Lärmbelastete Gebiete sind Gebiete, in denen die Immissionsgrenzwerte überschritten sind, z.B. entlang von Strassen und Eisenbahnen sowie in der Umgebung von Schiessanlagen. In diesen Gebieten dürfen Neubauten und wesentliche Änderungen von Gebäuden mit lärmempfindlichen Räumen nur bewilligt werden, wenn die Immissionsgrenzwerte durch geeignete Massnahmen eingehalten werden können. Bei Bauvorhaben in lärmbelasteten Gebieten muss unterschieden werden, ob bereits eine rechtskräftige Bauzone besteht oder ob das Gebiet neu eingezont werden soll. Für die Ausscheidung neuer Bauzonen gelten strengere Anforderungen bezüglich Lärmschutz als für Baubewilligungen auf bestehenden und erschlossenen Bauzonen.

Ausscheidung neuer Bauzonen

Neue Bauzonen für Gebäude mit lärmempfindlichen Räumen und neue nicht überbaubare Zonen mit erhöhtem Lärmschutzbedürfnis dürfen nur in Gebieten ausgeschieden werden, in denen die Lärmimmissionen die Planungswerte nicht überschreiten oder in denen diese Werte durch planerische, gestalterische oder bauliche Massnahmen eingehalten werden können (Art. 29 LSV).

Erschliessung von Bauzonen

Nicht erschlossene Bauzonen dürfen nur so weit erschlossen werden, als die Planungswerte eingehalten sind oder durch bestimmte Massnahmen eingehalten werden können (Art. 30 LSV).

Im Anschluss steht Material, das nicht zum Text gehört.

(** * easyDataverse: serialization engine, required-field validator and
      file-entry model, embedded from [easyDataverse/base.py] and
      [easyDataverse/core/dataset.py].

    Python values are embedded as a single inductive universe [value];
    dictionaries are insertion-ordered association lists; exceptions are an
    explicit [result]; [print] is an explicit output log. *)

From Stdlib Require Import List String Ascii Bool Arith Lia ZArith.
From Stdlib Require Import Numbers.DecimalString.
Import ListNotations.
Open Scope list_scope.
Open Scope string_scope.

(* ================================================================== *)
(** ** Python [str] operations used by the sources (ASCII fragment)    *)
(* ================================================================== *)

Module PyStr.

Definition is_upper (c : ascii) : bool :=
  let n := nat_of_ascii c in ((65 <=? n) && (n <=? 90))%nat.

Definition is_lower (c : ascii) : bool :=
  let n := nat_of_ascii c in ((97 <=? n) && (n <=? 122))%nat.

Definition is_digit (c : ascii) : bool :=
  let n := nat_of_ascii c in ((48 <=? n) && (n <=? 57))%nat.

Definition upper_char (c : ascii) : ascii :=
  if is_lower c then ascii_of_nat (nat_of_ascii c - 32) else c.

Definition lower_char (c : ascii) : ascii :=
  if is_upper c then ascii_of_nat (nat_of_ascii c + 32) else c.

Fixpoint map_chars (f : ascii -> ascii) (s : string) : string :=
  match s with
  | EmptyString => EmptyString
  | String c r => String (f c) (map_chars f r)
  end.

(** [s.capitalize()]: first character upper-cased, the rest lower-cased. *)
Definition capitalize (s : string) : string :=
  match s with
  | EmptyString => EmptyString
  | String c r => String (upper_char c) (map_chars lower_char r)
  end.

(** [s.isdigit()]: non-empty and made of digits only. *)
Fixpoint all_digits (s : string) : bool :=
  match s with
  | EmptyString => true
  | String c r => is_digit c && all_digits r
  end.

Definition isdigit (s : string) : bool :=
  match s with
  | EmptyString => false
  | _ => all_digits s
  end.

(** [s.startswith(p)]. *)
Definition startswith (s p : string) : bool := String.prefix p s.

(** [p in s] on strings: [p] occurs as a contiguous substring of [s]. *)
Fixpoint contains (p s : string) : bool :=
  String.prefix p s ||
  match s with
  | EmptyString => false
  | String _ r => contains p r
  end.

Dabei stehen grundsätzlich die gleichen planerischen, gestalterischen oder baulichen Massnahmen zur Verfügung wie bei der Ausscheidung neuer Bauzonen. Zusätzlich können auch Änderungen der Nutzungsart (Umzonungen) vorgenommen werden. Ausnahmen sind für kleine Teile von Bauzonen möglich.

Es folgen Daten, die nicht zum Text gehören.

(** "Only create AWKValue if not already cached" *)
Definition cache_field_value (idx : nat) (st : Interp) : Interp :=
  if negb (default false (field_values_valid_ st !! idx)) then
    set_field_values_valid_ (<[idx := true]> (field_values_valid_ st))
      (set_field_values_
         (<[idx := AWKValue.strnum (default "" (fields_ st !! idx))]>
            (field_values_ st)) st)
  else st.

(** [get_field] returns a reference to [field0_], to [empty_field_] or
    to an element of [field_values_]. *)
Definition get_field (index : Z) (st : Interp) : value_ref * Interp :=
  let st := parse_fields st in
  if index =? 0 then
    let st := rebuild_record st in
    let st := set_field0_ (AWKValue.strnum (current_record_ st)) st in
    (ref_field0, st)
  else if index <? 0 then
    let st := set_empty_field_ (AWKValue.STRING "") st in
    (ref_empty_field, st)
  else
    let st := extend_fields (Z.to_nat index) st in
    let st := ensure_field_values st in
    let idx := (Z.to_nat index - 1)%nat in
    let st := cache_field_value idx st in
    (ref_field_value idx, st).

(** The value a field read yields: [AWKValue v = get_field(index)]. *)
Definition read_field (index : Z) (st : Interp) : AWKValue.t * Interp :=
  let '(r, st) := get_field index st in (read_ref r st, st).

(** "Invalidate cached AWKValue for this field" *)
Definition invalidate_field_value (index : nat) (st : Interp) : Interp :=
  if (index <=? length (field_values_valid_ st))%nat then
    set_field_values_valid_ (<[(index - 1)%nat := false]> (field_values_valid_ st)) st
  else st.

Definition set_field (index : Z) (value : AWKValue.t) (st : Interp) : Interp :=
  let st := parse_fields st in
  if index =? 0 then
    let st := set_current_record_ (AWKValue.to_string value) st in
    let st := set_record_dirty_ true st in
    parse_fields st
  else if index <? 0 then st
  else
    let st := extend_fields (Z.to_nat index) st in
    let idx := (Z.to_nat index - 1)%nat in
    let st := set_fields_ (<[idx := AWKValue.to_string value]> (fields_ st)) st in
    let st := set_fields_dirty_ true st in
    let st := invalidate_field_value (Z.to_nat index) st in
    set_NF st.

Definition set_record (record : string) (st : Interp) : Interp :=
  let st := set_current_record_ record st in
  let st := set_record_dirty_ true st in
  parse_fields st.

Definition regex_match (text pattern : AWKValue.t) (st : Interp)
    : bool * Interp :=
  let text_str := AWKValue.to_string text in
  let pattern_str :=
    match pattern with
    | AWKValue.REGEX p => p
    | _ => AWKValue.to_string pattern
    end in
  let '(re, st) := get_cached_regex pattern_str st in
  match re with
  | inl re => (bool_decide (is_Some (regex_search re match_default "" text_str)), st)
  | inr what =>
      (false, write_error ("awk: invalid regex '" ++ pattern_str ++ "': "
                           ++ what ++ newline) st)
  end.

Baubewilligung in lärmbelasteten Gebieten

In lärmbelasteten Gebieten - d.h. in Gebieten, in denen die Immissionsgrenzwerte überschritten sind - dürfen Neubauten und wesentliche Änderungen von Gebäuden mit lärmempfindlichen Räumen nur bewilligt werden, wenn die Immissionsgrenzwerte durch die Anordnung der lärmempfindlichen Räume oder durch bauliche oder gestalterische Massnahmen eingehalten werden können (Art. 31 LSV). Inwieweit solche Massnahmen möglich sind, muss im Rahmen der übrigen baupolizeilichen Vorschriften geprüft werden. Unter gewissen Bedingungen kann die Baubewilligung auch erteilt werden, wenn die Immissionsgrenzwerte überschritten sind. Hierzu ist die Zustimmung der kantonalen Fachstelle, d.h. des Amtes für Natur und Umwelt (ANU) erforderlich.